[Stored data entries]
(** * ChatLab export: a shallow embedding of [internal/model/chatlab.go]

    The Go function [ConvertToChatLab] turns a slice of internal chat
    messages into the ChatLab exchange envelope.  This development embeds
    that function and proves the properties the specification states about
    it: content classification, scope inference, roster aggregation and the
    shape of the envelope.

    Conventions of the embedding:
    - a Go [string] is a byte sequence, here [string] (a list of 8-bit
      [ascii]); [len] is [String.length] and [s[a:]] is [slice_from];
    - [int] and [int64] values are [Z]; no arithmetic is done on them;
    - a [map[string]interface{}] is a [gmap string GoValue]; a [nil] map
      reads like the empty one;
    - a slice is [slice A], which keeps [nil] apart from the empty slice;
    - a [*Message] is [option Message], [None] being the [nil] pointer, and
      a run-time panic is the [None] result of the conversion;
    - [range] over a Go map visits the entries in an unspecified order that
      may change from one loop to the next: the order is an explicit
      argument, constrained only to enumerate the map. *)

From Stdlib Require Import ZArith String Ascii.
From stdpp Require Import base option list strings gmap fin_maps.

Local Open Scope string_scope.
Local Open Scope list_scope.
Local Open Scope Z_scope.

(** ** Go values *)

(** The dynamic values an [interface{}] can hold, as far as the
    conversion can tell them apart: it only asks whether a value is a
    string. *)
Inductive GoValue : Type :=
  | VNil
  | VString (s : string)
  | VInt (z : Z)
  | VFloat (bits : Z)
  | VBool (b : bool)
  | VComposite (tag : positive).   (* a slice, map, struct or pointer *)

(** [v.(string)] in its two-result form: the string and [true], or the
    zero string and [false].  It never panics. *)
Definition assertString (v : option GoValue) : string * bool :=
  match v with
  | Some (VString s) => (s, true)
  | _ => ("", false)
  end.

(** A Go slice: [nil], or a (possibly empty) backing sequence. *)
Inductive slice (A : Type) : Type :=
  | SNil
  | SOf (l : list A).
Arguments SNil {A}.
Arguments SOf {A} l.

Definition elems {A} (s : slice A) : list A :=
  match s with SNil => [] | SOf l => l end.

(** [make([]T, 0)] and [make([]T, 0, n)]: empty and not [nil]. *)
Definition make {A} : slice A := SOf [].

(** [append(s, x)]: the result is never [nil]. *)
Definition append {A} (s : slice A) (x : A) : slice A := SOf (elems s ++ [x]).

(** [s[a:]] on a string, for [a <= len(s)]. *)
Definition slice_from (s : string) (a : nat) : string :=
  substring a (String.length s - a) s.

(** [time.Time], seen through its only use here, [t.Unix()]. *)
Record time_Time : Type := { Unix : Z }.

(** ** ChatLab format constants *)

Definition ChatLabTypeText : Z := 0.
Definition ChatLabTypeImage : Z := 1.
Definition ChatLabTypeVoice : Z := 2.
Definition ChatLabTypeVideo : Z := 3.
Definition ChatLabTypeFile : Z := 4.
Definition ChatLabTypeEmoji : Z := 5.
Definition ChatLabTypeLink : Z := 7.
Definition ChatLabTypeLocation : Z := 8.

Definition ChatLabTypeRedPacket : Z := 20.
Definition ChatLabTypeTransfer : Z := 21.
Definition ChatLabTypePoke : Z := 22.
Definition ChatLabTypeCall : Z := 23.
Definition ChatLabTypeShare : Z := 24.
Definition ChatLabTypeReply : Z := 25.
Definition ChatLabTypeForward : Z := 26.
Definition ChatLabTypeContact : Z := 27.

Definition ChatLabTypeSystem : Z := 80.
Definition ChatLabTypeRecall : Z := 81.
Definition ChatLabTypeOther : Z := 99.

(** The closed set of export type codes. *)
Definition ChatLabTypes : list Z :=
  [ ChatLabTypeText; ChatLabTypeImage; ChatLabTypeVoice; ChatLabTypeVideo;
    ChatLabTypeFile; ChatLabTypeEmoji; ChatLabTypeLink; ChatLabTypeLocation;
    ChatLabTypeRedPacket; ChatLabTypeTransfer; ChatLabTypePoke;
    ChatLabTypeCall; ChatLabTypeShare; ChatLabTypeReply; ChatLabTypeForward;
    ChatLabTypeContact; ChatLabTypeSystem; ChatLabTypeRecall;
    ChatLabTypeOther ].

(** ** The export structures *)

Record ChatLabHeader : Type := {
  Version : string;
  ExportedAt : Z;
  Generator : string;
  Description : string
}.

Record ChatLabMeta : Type := {
  Name : string;
  Platform : string;
  MetaType : string;      (* field [Type] of [ChatLabMeta] *)
  GroupID : string;
  GroupAvatar : string
}.

Record ChatLabMember : Type := {
  PlatformID : string;
  MemberAccountName : string;     (* field [AccountName] of [ChatLabMember] *)
  MemberGroupNickname : string;   (* field [GroupNickname] of [ChatLabMember] *)
  Aliases : slice string;
  Avatar : string
}.

Record ChatLabMessage : Type := {
  MsgSender : string;       (* field [Sender] of [ChatLabMessage] *)
  AccountName : string;
  GroupNickname : string;
  Timestamp : Z;
  MsgType : Z;              (* field [Type] of [ChatLabMessage] *)
  MsgContent : string       (* field [Content] of [ChatLabMessage] *)
}.

Record ChatLab : Type := {
  Header : ChatLabHeader;   (* field [ChatLab] of [ChatLab] *)
  Meta : ChatLabMeta;
  Members : slice ChatLabMember;
  Messages : slice ChatLabMessage
}.

(** ** The source message *)

(** Modelled from the spec: the declaration of the [Message] struct is not
    part of [chatlab.go].  The fields are the ones [ConvertToChatLab]
    reads, with the types the specification's data model gives them:
    sender identifier, sender display name, self flag, timestamp, primary
    type code, sub-type code, the text content and the open-ended content
    attributes. *)
Record Message : Type := {
  Time : time_Time;
  Sender : string;
  SenderName : string;
  IsSelf : bool;
  Type_ : Z;                       (* field [Type] *)
  SubType : Z;
  Content : string;
  Contents : gmap string GoValue
}.

(** Modelled from the spec: the [MessageType...] and [MessageSubType...]
    constants that the two [switch] statements name are declared outside
    [chatlab.go]; their values are parameters of the development. *)
Record MessageCodes : Type := {
  MessageTypeText : Z;
  MessageTypeImage : Z;
  MessageTypeVoice : Z;
  MessageTypeVideo : Z;
  MessageTypeAnimation : Z;
  MessageTypeLocation : Z;
  MessageTypeCard : Z;
  MessageTypeVOIP : Z;
  MessageTypeSystem : Z;
  MessageTypeShare : Z;
  MessageSubTypeFile : Z;
  MessageSubTypeLink : Z;
  MessageSubTypeLink2 : Z;
  MessageSubTypeMergeForward : Z;
  MessageSubTypeNote : Z;
  MessageSubTypeChatRoomNotice : Z;
  MessageSubTypeMiniProgram : Z;
  MessageSubTypeMiniProgram2 : Z;
  MessageSubTypeQuote : Z;
  MessageSubTypePat : Z;
  MessageSubTypeMusic : Z;
  MessageSubTypePay : Z;
  MessageSubTypeRedEnvelope : Z;
  MessageSubTypeRedEnvelopeCover : Z
}.

(** The case labels of the outer [switch], in source order. *)
Definition primaryCases (c : MessageCodes) : list Z :=
  [ MessageTypeText c; MessageTypeImage c; MessageTypeVoice c;
    MessageTypeVideo c; MessageTypeAnimation c; MessageTypeLocation c;
    MessageTypeCard c; MessageTypeVOIP c; MessageTypeSystem c;
    MessageTypeShare c ].

(** The case labels of the inner [switch], in source order. *)
Definition subCases (c : MessageCodes) : list Z :=
  [ MessageSubTypeFile c; MessageSubTypeLink c; MessageSubTypeLink2 c;
    MessageSubTypeMergeForward c; MessageSubTypeNote c;
    MessageSubTypeChatRoomNotice c; MessageSubTypeMiniProgram c;
    MessageSubTypeMiniProgram2 c; MessageSubTypeQuote c;
    MessageSubTypePat c; MessageSubTypeMusic c; MessageSubTypePay c;
    MessageSubTypeRedEnvelope c; MessageSubTypeRedEnvelopeCover c ].

(** Go rejects a [switch] that repeats an integer constant among its
    cases, so the labels of each [switch] are pairwise distinct. *)
Definition codes_distinct (c : MessageCodes) : Prop :=
  NoDup (primaryCases c) ∧ NoDup (subCases c).

(** A sample assignment of the codes (WeChat's message type numbers), used
    to run the conversion on concrete inputs. *)
Definition wechatCodes : MessageCodes := {|
  MessageTypeText := 1;
  MessageTypeImage := 3;
  MessageTypeVoice := 34;
  MessageTypeVideo := 43;
  MessageTypeAnimation := 47;
  MessageTypeLocation := 48;
  MessageTypeCard := 42;
  MessageTypeVOIP := 50;
  MessageTypeSystem := 10000;
  MessageTypeShare := 49;
  MessageSubTypeFile := 6;
  MessageSubTypeLink := 4;
  MessageSubTypeLink2 := 5;
  MessageSubTypeMergeForward := 19;
  MessageSubTypeNote := 24;
  MessageSubTypeChatRoomNotice := 87;
  MessageSubTypeMiniProgram := 33;
  MessageSubTypeMiniProgram2 := 36;
  MessageSubTypeQuote := 57;
  MessageSubTypePat := 62;
  MessageSubTypeMusic := 92;
  MessageSubTypePay := 2000;
  MessageSubTypeRedEnvelope := 2001;
  MessageSubTypeRedEnvelopeCover := 2003
|}.

(** ** The conversion *)

Section Convert.

Variable c : MessageCodes.

(** The inner [switch msg.SubType] of the share case.  [content] is the
    content on entry, [msg.Content]. *)
Definition refineShare (msg : Message) (content : string) : Z * string :=
  let sub := SubType msg in
  if bool_decide (sub = MessageSubTypeFile c) then
    match assertString (Contents msg !! "title") with
    | (title, true) => (ChatLabTypeFile, title)
    | (_, false) => (ChatLabTypeFile, content)
    end
  else if bool_decide (sub = MessageSubTypeLink c ∨ sub = MessageSubTypeLink2 c) then
    match assertString (Contents msg !! "url") with
    | (url, true) => (ChatLabTypeLink, url)
    | (_, false) => (ChatLabTypeLink, content)
    end
  else if bool_decide (sub = MessageSubTypeMergeForward c ∨ sub = MessageSubTypeNote c
                       ∨ sub = MessageSubTypeChatRoomNotice c) then
    match assertString (Contents msg !! "title") with
    | (title, true) => (ChatLabTypeForward, title)
    | (_, false) => (ChatLabTypeForward, content)
    end
  else if bool_decide (sub = MessageSubTypeMiniProgram c
                       ∨ sub = MessageSubTypeMiniProgram2 c) then
    match assertString (Contents msg !! "title") with
    | (title, true) => (ChatLabTypeShare, title)
    | (_, false) => (ChatLabTypeShare, content)
    end
  else if bool_decide (sub = MessageSubTypeQuote c) then (ChatLabTypeReply, content)
  else if bool_decide (sub = MessageSubTypePat c) then (ChatLabTypePoke, content)
  else if bool_decide (sub = MessageSubTypeMusic c) then
    match assertString (Contents msg !! "url") with
    | (url, true) => (ChatLabTypeShare, url)
    | (_, false) => (ChatLabTypeShare, content)
    end
  else if bool_decide (sub = MessageSubTypePay c) then (ChatLabTypeTransfer, content)
  else if bool_decide (sub = MessageSubTypeRedEnvelope c
                       ∨ sub = MessageSubTypeRedEnvelopeCover c) then
    (ChatLabTypeRedPacket, "[红包]")
  else (ChatLabTypeShare, content).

**Required work:** From the records above, give again exactly the lines running from the line with "MessageSubTypeMergeForward c; MessageSubTypeNote" to the line with "MessageSubTypeRedEnvelope c; MessageSubTypeRedEnvelopeCover", inclusive.

**Final answer:**
    MessageSubTypeMergeForward c; MessageSubTypeNote c;
    MessageSubTypeChatRoomNotice c; MessageSubTypeMiniProgram c;
    MessageSubTypeMiniProgram2 c; MessageSubTypeQuote c;
    MessageSubTypePat c; MessageSubTypeMusic c; MessageSubTypePay c;
    MessageSubTypeRedEnvelope c; MessageSubTypeRedEnvelopeCover c ].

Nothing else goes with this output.